WHAT THIS TASK INVOLVES | Return every line below in which "repeat" appears.

# # # # #

Lemma json_dump_to_returns (path : string) (v : pyobj) (w : world) :
  fst (OS.json_dump_to path v w) <> Block.
Proof.
  unfold OS.json_dump_to.
  destruct (open_cases path ModeW w)
    as (w1 & _ & [(h & Hopen & _)|(c & Hopen)]).
  - step Hopen. destruct (Json.dump_error v); run.
    { destruct (existsb _ _); discriminate. }
    destruct (hd None (script w1)); simpl; destruct (existsb _ _); discriminate.
  - step Hopen. discriminate.
Qed.

Lemma replace_returns (src dst : string) (w : world) :
  fst (OS.replace src dst w) <> Block.
Proof.
  unfold OS.replace. run. destruct (hd None (script w)); simpl; [discriminate|].
  destruct (_ !! _); [|discriminate]. destruct (bool_decide _); discriminate.
Qed.

(** [save_settings] called with the mutex free returns or raises, and
    leaves the mutex free. *)
Lemma save_settings_cases (p : string) (settings : pyobj) (w : world) :
  mutex w = false ->
  exists r w', save_settings p settings w = (r, w') /\
               r <> Block /\ mutex w' = false.
Proof.
  intros Hm.
  assert (Hbody : exists r w1,
            (try! _ := OS.makedirs (OS.dirname p) except save_except None None in
             try! _ := OS.json_dump_to (p ++ ".tmp") settings
               except save_except None (Some (p ++ ".tmp")) in
             try! file := _acquire_file_lock p ModeW
               except save_except None (Some (p ++ ".tmp")) in
             try! _ := OS.replace (p ++ ".tmp") p
               except save_except (Some file) (Some (p ++ ".tmp")) in
             _release_file_lock file) (set_mutex true w) = (r, w1)
            /\ r <> Block).
  { assert (Hex : forall file tp e w0, exists r w1,
               save_except file tp e w0 = (r, w1) /\ r <> Block).
    { intros. destruct (save_except file tp e w0) as [r w1] eqn:H.
      exists r, w1. split; [reflexivity|].
      apply save_except_raises in H as [? ->]. discriminate. }
    unfold try_bind at 1.
    pose proof (makedirs_returns (OS.dirname p) (set_mutex true w)) as H1.
    destruct (OS.makedirs _ _) as [[[]|e|] wa]; [|apply Hex|now destruct H1].
    unfold try_bind at 1.
    pose proof (json_dump_to_returns (p ++ ".tmp") settings wa) as H2.
    destruct (OS.json_dump_to _ _ _) as [[[]|e|] wb]; [|apply Hex|now destruct H2].
    unfold try_bind at 1.
    destruct (_acquire_file_lock p ModeW wb) as [[h|e|] wc] eqn:Hacq;
      [|apply Hex|].
    2:{ apply acquire_loop_spec in Hacq as (t & _ & []). unfold MAX_RETRIES; lia. }
    unfold try_bind at 1.
    pose proof (replace_returns (p ++ ".tmp") p wc) as H3.
    destruct (OS.replace _ _ _) as [[[]|e|] wd]; [|apply Hex|now destruct H3].
    destruct (release_cases p h wd) as (we & t' & Hrel & _).
    rewrite Hrel. eexists _, _. split; [reflexivity | discriminate]. }
  destruct Hbody as (r & w1 & Hb & Hr).
  exists r, (set_mutex false w1). split; [|split; [auto | reflexivity]].
  unfold save_settings. now apply with_lock_free.
Qed.

(** ** The list steps of [update_settings] and [delete_settings] *)

Lemma get_id_record (s : json) (w : world) :
  is_dict s = true -> Py.get s "id" w = (Ret (record_id s), w).
Proof. destruct s; try discriminate. reflexivity. Qed.

Lemma find_setting_absent (l : list json) (id : option string) (i : nat)
    (w : world) :
  records l -> Forall (fun s => has_id id s = false) l ->
  find_setting l id i w = (Ret None, w).
Proof.
  intros Hr. revert i. induction Hr as [|s l Hs Hr IH]; intros i Hn.
  - reflexivity.
  - inversion Hn; subst. cbn [find_setting].
    step (get_id_record s w Hs). fold (has_id id s).
    replace (has_id id s) with false by auto. now apply IH.
Qed.

Lemma find_setting_found (l1 l2 : list json) (r : json) (id : option string)
    (i : nat) (w : world) :
  records l1 -> Forall (fun s => has_id id s = false) l1 ->
  is_dict r = true -> has_id id r = true ->
  find_setting (l1 ++ r :: l2) id i w = (Ret (Some (i + length l1)), w).
Proof.
  intros Hr. revert i. induction Hr as [|s l Hs Hr IH]; intros i Hn Hd Hid.
  - simpl. step (get_id_record r w Hd). fold (has_id id r). rewrite Hid.
    unfold ret. rewrite Nat.add_0_r. reflexivity.
  - inversion Hn; subst. cbn [find_setting app].
    step (get_id_record s w Hs). fold (has_id id s).
    replace (has_id id s) with false by auto.
    rewrite IH by auto.
    replace (S i + length l) with (i + length (s :: l)) by (simpl; lia).
    reflexivity.
Qed.

(** The first record with the id is replaced where it stands. *)
Lemma update_list_found (l1 l2 : list json) (r : json) (id : option string)
    (new_settings : json) (w : world) :
  records l1 -> Forall (fun s => has_id id s = false) l1 ->
  is_dict r = true -> has_id id r = true ->
  update_list (JList (l1 ++ r :: l2)) id new_settings w
  = (Ret (JList (l1 ++ new_settings :: l2)), w).
Proof.
  intros Hr Hn Hd Hid. unfold update_list, Py.iter.
  unfold bind at 1, ret at 1.
  step (find_setting_found l1 l2 r id 0 w Hr Hn Hd Hid).
  simpl. unfold ret. repeat f_equal.
  rewrite insert_app_r_alt by lia. now rewrite Nat.sub_diag.
Qed.

(** With no record of that id, the new one goes to the end. *)
Lemma update_list_absent (l : list json) (id : option string)
    (new_settings : json) (w : world) :
  records l -> Forall (fun s => has_id id s = false) l ->
  update_list (JList l) id new_settings w
  = (Ret (JList (l ++ [new_settings])), w).
Proof.
  intros Hr Hn. unfold update_list, Py.iter. unfold bind at 1, ret at 1.
  step (find_setting_absent l id 0 w Hr Hn). reflexivity.
Qed.

Lemma keep_others_filter (l : list json) (id : option string) (w : world) :
  records l ->
  keep_others l id w = (Ret (List.filter (fun s => negb (has_id id s)) l), w).
Proof.
  induction 1 as [|s l Hs Hr IH]; [reflexivity|].
  cbn [keep_others]. step (get_id_record s w Hs). step IH. reflexivity.
Qed.

(** Every record with the id goes, the others stay in order. *)
Lemma delete_list_filter (l : list json) (id : option string) (w : world) :
  records l ->
  delete_list (JList l) id w
  = (Ret (JList (List.filter (fun s => negb (has_id id s)) l)), w).
Proof.
  intros Hr. unfold delete_list, Py.iter. unfold bind at 1, ret at 1.
  step (keep_others_filter l id w Hr). reflexivity.
Qed.

Lemma filter_twice {A} (f : A -> bool) (l : list A) :
  List.filter f (List.filter f l) = List.filter f l.
Proof.
  induction l as [|a l IH]; simpl; [reflexivity|].
  destruct (f a) eqn:E; simpl; rewrite ?E, IH; reflexivity.
Qed.

(** A record without an ['id'] key has the id [None]. *)
Lemma has_id_no_key (kv : list (string * json)) :
  Forall (fun p => fst p <> "id") kv -> record_id (JObj kv) = JNull.
Proof.
  induction 1 as [|[k v] kv Hk _ IH]; simpl; [reflexivity|].
  destruct (String.eqb_spec k "id"); [contradiction | exact IH].
Qed.

(** * The claims *)

(** ** C1 *)

(** C1 (the code departs from the claim): [load_settings] and
    [save_settings], called with the mutex free, return or raise. But
    [update_settings] and [delete_settings] take the mutex, which is a
    [threading.Lock], and call [load_settings], which takes it again: for
    every path and arguments the call blocks for ever. *)
Theorem update_and_delete_block_forever (p : string) (id : option string)
    (new_settings settings : json) (w : world) :
  mutex w = false ->
  fst (load_settings p w) <> Block /\
  fst (save_settings p settings w) <> Block /\
  fst (update_settings p id new_settings w) = Block /\
  fst (delete_settings p id w) = Block.
Proof.
  intros Hm. repeat split.
  - destruct (load_settings_cases p w Hm) as (r & w' & -> & _ & _ & Hr).
    simpl. now destruct r.
  - destruct (save_settings_cases p settings w Hm) as (r & w' & -> & Hr & _).
    exact Hr.
  - now rewrite update_settings_deadlock.
  - now rewrite delete_settings_deadlock.
Qed.

Lemma update_and_delete_block_forever_witness :
  mutex (stored false [rec_1_v1] []) = false /\
  (fst (load_settings settings_json (stored false [rec_1_v1] [])) <> Block /\
   fst (save_settings settings_json (JList [rec_1_v2])
          (stored false [rec_1_v1] [])) <> Block /\
   fst (update_settings settings_json (Some "1") rec_1_v2
          (stored false [rec_1_v1] [])) = Block /\
   fst (delete_settings settings_json (Some "1")
          (stored false [rec_1_v1] [])) = Block).
Proof.
  split; [reflexivity|].
  apply (update_and_delete_block_forever settings_json (Some "1") rec_1_v2
           (JList [rec_1_v2]) (stored false [rec_1_v1] [])).
  reflexivity.
Defined.

(** ** C2 *)

(** C2 (the code departs from the claim): the list step of
    [update_settings] replaces the first record with the id where it stands,
    or appends; but the call never gets to it. Whatever the stored list and
    the id, [update_settings] blocks on the mutex it already holds, and no
    file has changed: nothing is replaced, appended or saved. *)
Theorem update_settings_saves_nothing (p : string) (id : option string)
    (new_settings : json) (w : world) :
  mutex w = false ->
  fst (update_settings p id new_settings w) = Block /\
  files (snd (update_settings p id new_settings w)) = files w /\
  trace (snd (update_settings p id new_settings w)) = trace w.
Proof. intros Hm. now rewrite update_settings_deadlock. Qed.

Lemma update_settings_saves_nothing_witness :
  mutex (stored false [rec_1_v1] []) = false /\
  (fst (update_settings settings_json (Some "1") rec_1_v2
          (stored false [rec_1_v1] [])) = Block /\
   files (snd (update_settings settings_json (Some "1") rec_1_v2
                 (stored false [rec_1_v1] [])))
   = files (stored false [rec_1_v1] []) /\
   trace (snd (update_settings settings_json (Some "1") rec_1_v2
                 (stored false [rec_1_v1] [])))
   = trace (stored false [rec_1_v1] [])).
Proof.
  split; [reflexivity|].
  apply (update_settings_saves_nothing settings_json (Some "1") rec_1_v2
           (stored false [rec_1_v1] [])).
  reflexivity.
Defined.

# # # # #

RESULT |
  simpl. unfold ret. repeat f_equal.
  intros Hm. repeat split.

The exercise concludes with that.